Importance of refinancing
With the taking out of a new loan for the purpose of refinancing, an existing or even several old loans are replaced. The purpose of refinancing is to take advantage of currently low interest rates and to improve the clarity of liabilities and repayments. In many cases, a new loan for debt restructuring has much better terms than existing ones. These include, for example, a favorable interest rate, low repayment rates and other terms.
With many different loans in particular, it can make sense to reschedule them to a single one. However, it is important to consider when debt restructuring is really effective. The effective interest rate at the time of the planned debt restructuring should be significantly lower than that of the old loans. It can be worth it for long-term overdrafts. For many people, they no longer belong to a period of bridging economic bottlenecks, but to everyday life.
Interest, which is often paid quarterly, is usually in the double-digit range and is often paid on a regular basis. If loans are in the phase of maturity, it is rather unfavorable to refinance them. Even if the interest rate level is seductively low, taking into account the total effort, including the costs involved, it can have a negative impact.
Advantages and disadvantages of debt restructuring
The replacement of existing old loans turns out to be a particular relief if they were concluded at a time of high interest rates. Possibly even without an interest rate adjustment clause in the loan agreement. The total interest burden of all old loans added together can be much easier in future with a loan for debt restructuring. Another advantage is cost control and the control of repayment obligations. Loans can be taken out on all occasions.
Whether it’s for quick shopping in a department store, withdrawing money from the bank, making planned purchases and vacation trips, or simply constantly charging your credit card. In addition to other loans, such as for training or home ownership, there are several regular repayments that can be difficult to manage and whose overview can be lost.
With a debt rescheduling loan, you may only have one payment date instead of several different ones.
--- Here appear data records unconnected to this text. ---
Lemma step_EnsureContainer_write (C : DN) (w : directory) :
  healthy w ->
  let s := step directory_client (EnsureContainer_write C) w in
  s.1 = Return tt
  /\ healthy s.2
  /\ C ∈ dn <$> entries s.2
  /\ forall d, d ∈ dn <$> entries w -> d ∈ dn <$> entries s.2.
Proof.
  intros [Hok Hw]. unfold EnsureContainer_write, step; simpl.
  unfold directory_add_entry. rewrite Hok, dn_container_entry.
  pose proof (commit_NoDup (concurrent w) (entries w) Hw) as Hes.
  destruct (find_entry C (commit (concurrent w) (entries w))) as [e|] eqn:Hwrite;
    simpl.
  - split; [done|]. split; [by split|]. split.
    + apply find_entry_is_Some. by exists e.
    + intros d Hd. by apply commit_mono.
  - apply find_entry_None in Hwrite.
    split; [done|]. unfold healthy; simpl. rewrite fmap_app.
    change (dn <$> [container_entry C]) with [dn (container_entry C)].
    rewrite dn_container_entry. split; [split; [done|]|split].
    + apply NoDup_app. repeat split; [done| |apply NoDup_singleton].
      intros d Hd ->%list_elem_of_singleton. done.
    + apply elem_of_app. right. by apply list_elem_of_singleton.
    + intros d Hd. apply elem_of_app. left. by apply commit_mono.
Qed.

(** A call of one caller keeps the directory healthy, leaves that caller in
    flight, and does not disturb any other caller in flight. *)
Lemma in_flight_step (C : DN) (p : prog unit) (w : directory) :
  healthy w ->
  in_flight C p w ->
  let s := step directory_client p w in
  healthy s.2
  /\ in_flight C s.1 s.2
  /\ forall q, in_flight C q w -> in_flight C q s.2.
Proof.
  intros Hw [->|[->|[-> HC]]].
  - rewrite step_EnsureContainer. cbn [fst snd].
    split; [done|]. split; [|done].
    destruct (find_entry C (entries w)) as [e|] eqn:Hprobe.
    + right; right. split; [done|]. apply find_entry_is_Some. by exists e.
    + right; by left.
  - destruct (step_EnsureContainer_write C w Hw) as (Hs & Hh & HC & Hmono).
    cbv zeta. split; [done|]. split.
    + right; right. by split.
    + intros q [->|[->|[-> Hq]]]; [by left | right; by left |].
      right; right. split; [done|]. by apply Hmono.
  - simpl. split; [done|]. split; [|done]. right; right. by split.
Qed.

(** A caller in flight that is left to run finishes successfully, with the
    container in the directory. *)
Lemma in_flight_run (C : DN) (p : prog unit) (w : directory) :
  healthy w ->
  in_flight C p w ->
  let o := run directory_client p w in
  res o = Ok tt
  /\ healthy (world o)
  /\ C ∈ dn <$> entries (world o)
  /\ forall q, in_flight C q w -> in_flight C q (world o).
Proof.
  assert (forall w', healthy w' ->
            let o := run directory_client (EnsureContainer_write C) w' in
            res o = Ok tt /\ healthy (world o) /\ C ∈ dn <$> entries (world o)
            /\ forall q, in_flight C q w' -> in_flight C q (world o))
    as Hwrite.
  { intros w' Hw'. cbv zeta.
    destruct (run_step directory_client (EnsureContainer_write C) w') as [-> ->].
    destruct (in_flight_step C (EnsureContainer_write C) w' Hw') as (Hh & _ & Hq);
      [right; by left|].
    destruct (step_EnsureContainer_write C w' Hw') as (-> & _ & HC & _).
    cbn [run res world]. split; [done|]. split; [done|]. by split. }
  intros Hw [->|[->|[-> HC]]]; [|by apply Hwrite|].
  2: { cbn [run res world]. split; [done|]. split; [done|]. by split. }
  cbv zeta.
  destruct (run_step directory_client (EnsureContainer C) w) as [-> ->].
  rewrite step_EnsureContainer. cbn [fst snd].
  destruct (find_entry C (entries w)) as [e|] eqn:Hprobe.
  - simpl. split; [done|]. split; [done|]. split; [|done].
    apply find_entry_is_Some. by exists e.
  - by apply Hwrite.
Qed.

(** Whatever the order in which the calls of two callers in flight reach
    the directory, both finish successfully with the container there. *)
Lemma in_flight_run2 (C : DN) (schedule : list bool) (p q : prog unit) (w : directory) :
  healthy w ->
  in_flight C p w ->
  in_flight C q w ->
  let r := run2 directory_client schedule p q w in
  r.1.1 = Ok tt /\ r.1.2 = Ok tt
  /\ healthy r.2 /\ C ∈ dn <$> entries r.2.
Proof.
  revert p q w.
  induction schedule as [|[] schedule IH]; intros p q w Hw Hp Hq; simpl.
  - destruct (in_flight_run C p w Hw Hp) as (Hres & Hw1 & _ & Hkeep).
    destruct (in_flight_run C q _ Hw1 (Hkeep q Hq)) as (Hres' & Hw2 & HC & _).
    done.
  - destruct (in_flight_step C p w Hw Hp) as (Hw1 & Hp1 & Hkeep).
    by apply IH; [| |apply Hkeep].
  - destruct (in_flight_step C q w Hw Hq) as (Hw1 & Hq1 & Hkeep).
    by apply IH; [|apply Hkeep|].
Qed.

(** X9.  Two callers that ensure the same container at the same time, on a
    directory that accepts writes: in whatever order their calls reach the
    directory, both succeed, and afterwards there is exactly one entry
    under the container DN. *)
Theorem concurrent_EnsureContainer (C : DN) (schedule : list bool) (w : directory) :
  write_error w = None ->
  NoDup (dn <$> entries w) ->
  let r := run2 directory_client schedule (EnsureContainer C) (EnsureContainer C) w in
  r.1.1 = Ok tt
  /\ r.1.2 = Ok tt
  /\ count_at C (entries r.2) = 1.
Proof.
  intros Hok Hw.
  destruct (in_flight_run2 C schedule (EnsureContainer C) (EnsureContainer C) w)
    as (H1 & H2 & [_ Hnodup] & HC); [done|by left|by left|].
  cbv zeta. repeat split; [done..|]. by apply count_at_present.
Qed.

(** ** The further properties on the scenarios *)

Lemma probe_error_propagates_witness :
  run unreachable (pre_callback example_basedn (dn engineering) engineering) tt
  = mkOutcome (Err (OtherError "cannot connect")) tt
      [GetEntry example_container ["objectclass"]].
Proof.
  apply (probe_error_propagates unreachable example_basedn (dn engineering)
           engineering tt tt (OtherError "cannot connect")).
  - reflexivity.
  - intros reason H. discriminate H.
Defined.

Lemma raised_NotFound_is_provisioning_failure_witness :
  (exists r,
      (on_get_entry directory_client example_container ["objectclass"] failing).1
      = Err (NotFound r))
  /\ exists cause,
       (on_add_entry directory_client (container_entry example_container)
          (on_get_entry directory_client example_container ["objectclass"]
             failing).2).1 = Err cause
       /\ "Failed to create container cn=altou,dc=example,dc=com: I/O error"
          = "Failed to create container " +:+ DN_str example_container +:+ ": "
            +:+ errors.str cause.
Proof.
  apply (raised_NotFound_is_provisioning_failure directory_client example_basedn
           (dn engineering) engineering failing
           "Failed to create container cn=altou,dc=example,dc=com: I/O error").
  reflexivity.
Defined.

Lemma objectcategory_present_after_witness :
  contains "objectcategory" (set_objectcategory example_basedn engineering) = true
  /\ getitem "objectcategory" (set_objectcategory example_basedn engineering)
     = match getitem "objectcategory" engineering with
       | Some value => Some value
       | None =>
           Some ["CN=altOrganizationalUnit,CN=schema," +:+ DN_str example_basedn]
       end
  /\ dom (attrs (set_objectcategory example_basedn engineering))
     = dom (attrs engineering) ∪ {[ "objectcategory" ]}.
Proof.
  apply (objectcategory_present_after directory_client example_basedn
           (dn engineering) engineering empty_directory (dn engineering)
           (set_objectcategory example_basedn engineering)).
  reflexivity.
Defined.

Lemma pre_callback_rerun_keeps_entry_witness :
  dn engineering = dn engineering
  /\ set_objectcategory example_basedn engineering
     = set_objectcategory example_basedn engineering.
Proof.
  apply (pre_callback_rerun_keeps_entry directory_client directory_client
           example_basedn (dn engineering) (dn engineering) (dn engineering)
           engineering (set_objectcategory example_basedn engineering)
           (set_objectcategory example_basedn engineering)
           empty_directory racing);
    reflexivity.
Defined.

Lemma container_exists_after_witness :
  example_container
  ∈ dn <$> entries (world (run directory_client
                             (pre_callback example_basedn (dn engineering)
                                engineering) racing)).
Proof.
  apply (container_exists_after example_basedn (dn engineering) engineering
           racing (dn engineering, set_objectcategory example_basedn engineering)).
  - intros message H. discriminate H.
  - reflexivity.
Defined.

Lemma pre_callback_twice_witness :
  let first := run directory_client
                 (pre_callback example_basedn (dn engineering) engineering)
                 empty_directory in
  let e1 := set_objectcategory example_basedn engineering in
  res first = Ok (dn engineering, e1)
  /\ run directory_client (pre_callback example_basedn (dn engineering) e1)
       (world first)
     = mkOutcome (Ok (dn engineering, e1)) (world first)
         [GetEntry example_container ["objectclass"]].
Proof.
  apply (pre_callback_twice example_basedn (dn engineering) engineering
           empty_directory).
  reflexivity.
Defined.

(** Both callers probe before either writes: the second write meets the
    entry of the first. *)
Lemma concurrent_EnsureContainer_witness :
  let r := run2 directory_client [true; false; true; false]
             (EnsureContainer example_container)
             (EnsureContainer example_container) empty_directory in
  r.1.1 = Ok tt
  /\ r.1.2 = Ok tt
  /\ count_at example_container (entries r.2) = 1.
Proof.
  apply (concurrent_EnsureContainer example_container [true; false; true; false]
           empty_directory).
  - reflexivity.
  - simpl. constructor.
Defined.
The contractual terms for a loan are easier to use than those for several different types. With advantageous credit terms for a new loan to replace other old loans, economic freedoms level off again.
Installment payments and interest charges are often lower. The option of saving may also make it possible to make special repayments that compensate for the loan more quickly. However, debt restructuring also has few disadvantages.
These relate in particular to the costs incurred, such as the processing and agency costs of the new loan, processing costs for the old loan (s) as well as a possible prepayment penalty and the conclusion of a new residual debt insurance. When checking the effectiveness of a new loan for debt restructuring, these possible costs should be taken into account.
The debt rescheduling of existing loans does away with permanent payment pressure and can eliminate financial bottlenecks. A new debt rescheduling loan is concluded and the existing one replaced. In principle, any loan can be rescheduled. Taking out a loan for debt rescheduling is usually an advantage if the terms and costs effectively match.